Extracted records:
—————

(* ===== verification/ParseDifxTheorems.v ===== *)
(** * ParseDifxTheorems: what is in a parameter file

    Rows as cut and trimmed text; files of any content; what is written is read
    back and found by its key; several keys at once; keys with an index; lists of
    strings. *)
From S2P Require Export DifxWrite.
#[local] Open Scope Z_scope.

(** ** Cutting and trimming *)

(** The text before the first colon, and the text after it. *)
Fixpoint cut (line : cstr) : cstr * option cstr :=
  match line with
  | [] => ([], None)
  | c :: line => if decide (c = ":"%char) then ([], Some line) else let '(k, v) := cut line in (c :: k, v)
  end.

Fixpoint ltrim (s : cstr) : cstr :=
  match s with
  | [] => []
  | c :: s' => if printable c then s else ltrim s'
  end.

Fixpoint rtrim (s : cstr) : cstr :=
  match s with
  | [] => []
  | c :: s => match rtrim s with [] => if printable c then [c] else [] | r => c :: r end
  end.

Definition trim (s : cstr) : cstr := rtrim (ltrim s).

(** A row: the key without the blanks behind it, the value without blanks on
    either side; without a key there is no value. *)
Definition row_of (line : cstr) : DifxRow :=
  let '(before, after) := cut line in
  match rtrim before with
  | [] => {| row_line := Some line; row_key := None; row_value := None |}
  | key => {| row_line := Some line; row_key := Some key; row_value := trim <$> after |}
  end.

Lemma rtrim_length s : (length (rtrim s) <= length s)%nat.
Proof. induction s as [|c s IH]; [done|]. cbn [rtrim length]. destruct (rtrim s); [destruct (printable c)|]; cbn [length] in *; lia. Qed.

Lemma ltrim_length s : (length (ltrim s) <= length s)%nat.
Proof. induction s as [|c s IH]; [done|]. cbn [ltrim]. destruct (printable c); cbn [length]; lia. Qed.

Lemma rtrim_take s : take (length (rtrim s)) s = rtrim s.
Proof.
  induction s as [|c s IH]; [done|]. cbn [rtrim]. destruct (rtrim s) as [|d r]; [by destruct (printable c)|].
  cbn [length take] in *. by rewrite IH.
Qed.

Lemma rtrim_take_app s s' : take (length (rtrim s)) (s ++ s') = rtrim s.
Proof. rewrite take_app_le by apply rtrim_length. apply rtrim_take. Qed.

Lemma ltrim_drop s : drop (length s - length (ltrim s)) s = ltrim s.
Proof.
  induction s as [|c s IH]; [done|]. cbn [ltrim]. destruct (printable c); [by rewrite Nat.sub_diag|].
  cbn [length]. replace (S (length s) - length (ltrim s))%nat with (S (length s - length (ltrim s))) by (pose proof (ltrim_length s); lia).
  exact IH.
Qed.
(** The loop variables in closed form, as long as the loop is not left. *)
Lemma entering_closed_form y :
  Page.stays A B G Inf y ->
  currentPortfolio (entering (S y)) = i ^ y * (K - (K - A) * R ^ y) /\
  currentBurn (entering (S y)) = B * i ^ y.
Proof.
  induction y as [|y IH]; intros Hs.
  - unfold entering, Page.enteringYear. simpl. split; ring.
  - assert (Hs' : Page.stays A B G Inf y).
    { intros y' Hy'. apply Hs. lia. }
    destruct (IH Hs') as (Hp & Hb).
    destruct (entering_next A B G Inf (S y)) as (Hp' & Hb'); [lia|exact Hs|].
    fold entering in Hp', Hb'. unfold Page.balance in Hp'. at_reals.
    rewrite Hp', Hb', Hp, Hb. fold i g. rewrite growth_factor.
    split; [|simpl; ring].
    replace ((i ^ y * (K - (K - A) * R ^ y) - B * i ^ y) * (R * i))
      with (i ^ S y * (R * (K - B) - (K - A) * R ^ S y)) by (simpl; ring).
    now rewrite critical_fixed_point.
Qed.

Lemma balance_closed_form y :
  Page.stays A B G Inf y ->
  Page.balance (entering (S y)) = i ^ y * ((K - B) - (K - A) * R ^ y).
Proof.
  intros Hs. destruct (entering_closed_form y Hs) as (Hp & Hb).
  unfold Page.balance. at_reals. rewrite Hp, Hb. ring.
Qed.
(** [follow HR leaf] decomposes a goal [Steps R m] along the structure of
    [m]; [HR] proves [Stepwise R] and [leaf] proves what is asked of a single
    request. *)
Ltac follow HR leaf :=
  repeat first
    [ apply (Steps_ret _ HR)
    | apply (Steps_throw _ HR)
    | apply (Steps_withRetry _ HR)
    | apply (Steps_verifyWebhookSignature _ HR)
    | apply (Steps_query _ HR); leaf
    | apply (Steps_remote _ HR); leaf
    | apply (Steps_statement _ HR); leaf
    | apply (Steps_bind _ HR); [|intro]
    | apply (Steps_try_catch _ HR); [|intro]
    | split_on_scrutinee ].

Ltac unfold_services :=
  unfold DatabaseService.findCustomerByStripeId, DatabaseService.createCustomer,
    DatabaseService.findSubscriptionByStripeId,
    DatabaseService.createSubscription,
    DatabaseService.updateSubscriptionStatus, DatabaseService.findPlanMapping,
    DatabaseService.logWebhook, DatabaseService.updateWebhookStatus,
    DatabaseService.webhookExists, DatabaseService.updateSubscriptionPlan,
    StripeService.getCustomer, StripeService.getSubscription,
    EnhanceService.createCustomer, EnhanceService.createSubscription,
    EnhanceService.suspendSubscription, EnhanceService.reactivateSubscription,
    EnhanceService.cancelSubscription, EnhanceService.getSubscription,
    EnhanceService.changeSubscriptionPlan.

Ltac allowed_request :=
  first [ apply Continues_record; reflexivity
        | intros; apply Continues_set_db ].

Ltac untouched :=
  first [ intro; reflexivity
        | let H := fresh in
          intros ? ? ? H;
          repeat match type of H with
                 | context [match ?x with _ => _ end] => destruct x
                 end;
          first [ discriminate H
                | injection H as <- <-; reflexivity ] ].

(** *** The event-driven update handler, for a status outside the table *)

Lemma strict_eq_outside_table (s : option string) :
  match s with Some v => Spec.target v | None => None end = None ->
  Js.strict_eq s "active" = false
  /\ Js.strict_eq s "past_due" || Js.strict_eq s "unpaid" = false
  /\ Js.strict_eq s "canceled" || Js.strict_eq s "incomplete_expired" = false.
Proof.
  destruct s as [v|]; [|now cbn].
  intros H. pose proof (target_cases v) as C. rewrite H in C.
  destruct C as (n1 & n2 & n3 & n4 & n5). cbn [Js.strict_eq].
  apply String.eqb_neq in n1, n2, n3, n4, n5.
  now rewrite n1, n2, n3, n4, n5.
Qed.

Lemma subscriptionUpdated_outside_table (event : StripeWebhookEvent) :
  event_type event = "customer.subscription.updated" ->
  match obj_status (data_object event) with
  | Some v => Spec.target v
  | None => None
  end = None ->
  Steps (Continues is_read) (Webhook.subscriptionUpdated event)
  /\ Steps SameDatabase (Webhook.subscriptionUpdated event).
Proof.
  intros Ht Hs. apply strict_eq_outside_table in Hs as (E1 & E2 & E3).
  unfold Webhook.subscriptionUpdated, StripeService.extractSubscriptionData.
  rewrite Ht. cbn [String.eqb Ascii.eqb Bool.eqb orb status stripeSubscriptionId].
  rewrite E1, E2, E3. unfold_services.
  split.
  - follow (Stepwise_Continues is_read) allowed_request.
  - follow Stepwise_SameDatabase untouched.
Qed.

Lemma Continues_trans (allowed : Call -> bool) (w1 w2 w3 : World) :
  Continues allowed w1 w2 -> Continues allowed w2 w3 -> Continues allowed w1 w3.
Proof. apply (Stepwise_Continues allowed). Qed.

Lemma Continues_refl (allowed : Call -> bool) (w : World) :
  Continues allowed w w.
Proof. apply (Stepwise_Continues allowed). Qed.

(** Case analysis on every request of a run: does it fail, and what does a
    lookup find. *)
Ltac run_cases :=
  repeat (match goal with
          | |- context [match faults ?e ?n with _ => _ end] =>
            destruct (faults e n)
          | |- context [match DatabaseService.first_row ?l with _ => _ end] =>
            destruct (DatabaseService.first_row l)
          end;
          cbn [fst snd env db trace record set_db]).

Ltac continues :=
  repeat first
    [ apply Continues_refl
    | eapply Continues_trans;
      [|first [apply Continues_record; reflexivity | apply Continues_set_db]] ].

Ltac unfold_run :=
  unfold_services; unfold bind, statement, query, remote, request, throw, ret.

Ltac same_world :=
  unfold subscriptions_with, set_db, record;
  cbn [db env trace sleeps randoms_drawn invocations];
  rewrite <- ?app_assoc; reflexivity.

(** *** The bulk-sync path, for a status outside the table *)

Lemma syncSingleSubscription_outside_table (id : string) (w : World) :
  Spec.target (stripe_subscription_status (env w) id) = None ->
  Continues is_read w (after (SubscriptionManager.syncSingleSubscription id) w)
  /\ SameDatabase w (after (SubscriptionManager.syncSingleSubscription id) w).
Proof.
  intros H.
  unfold SubscriptionManager.syncSingleSubscription, after. unfold_run.
  run_cases; rewrite ?targetStatus_table, ?H; cbn [snd];
    (split; [continues | reflexivity]).
Qed.

(** *** Runs in which every request is answered *)

Lemma status_name_injective (a b : SubscriptionStatus) :
  String.eqb (status_name a) (status_name b) = true -> a = b.
Proof. destruct a, b; cbn; congruence. Qed.

Lemma handleSubscriptionUpdated_run (event : StripeWebhookEvent) (w : World)
    (s : string) (t : SubscriptionStatus) (sub : Subscription) :
  event_type event = "customer.subscription.updated" ->
  obj_status (data_object event) = Some s ->
  Spec.target s = Some t ->
  subscription_of (obj_id (data_object event)) (db w) = Some sub ->
  fault_free w ->
  Webhook.handleSubscriptionUpdated event w
  = (Returned tt,
     mkWorld
       (set_subscriptions (subscriptions_with (subscription_pk sub) t (db w))
          (db w))
       (env w)
       (trace w ++ [DbFindSubscriptionByStripeId (obj_id (data_object event));
                    update_action t (enhance_subscription_id sub);
                    DbUpdateSubscriptionStatus (subscription_pk sub) t])
       (sleeps w) (randoms_drawn w) (S (invocations w))).
Proof.
  intros Ht Hs Htarget Hsub Hff.
  unfold Webhook.handleSubscriptionUpdated.
  apply withRetry_first_try; [lia|].
  rewrite invoke_run.
  unfold Webhook.subscriptionUpdated, StripeService.extractSubscriptionData.
  rewrite Ht. cbn [String.eqb Ascii.eqb Bool.eqb orb status stripeSubscriptionId].
  rewrite Hs. unfold_run.
  unfold subscription_of in Hsub. unfold fault_free in Hff.
  cbn [env db trace record set_db]. rewrite Hff, Hsub.
  pose proof (target_cases s) as C. rewrite Htarget in C.
  destruct t; [ subst s | destruct C; subst s | destruct C; subst s ];
    cbn -[Z.eqb]; rewrite !Hff; cbn -[Z.eqb]; rewrite ?Hff; cbn -[Z.eqb].
  all: same_world.
Qed.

—————

Work task:
Each line from the top of the entries above through the line containing "(** ** Cutting and trimming *)" must be transcribed exactly, and no other line may appear.

Answer to the exercise:
(* ===== verification/ParseDifxTheorems.v ===== *)
(** * ParseDifxTheorems: what is in a parameter file

    Rows as cut and trimmed text; files of any content; what is written is read
    back and found by its key; several keys at once; keys with an index; lists of
    strings. *)
From S2P Require Export DifxWrite.
#[local] Open Scope Z_scope.

(** ** Cutting and trimming *)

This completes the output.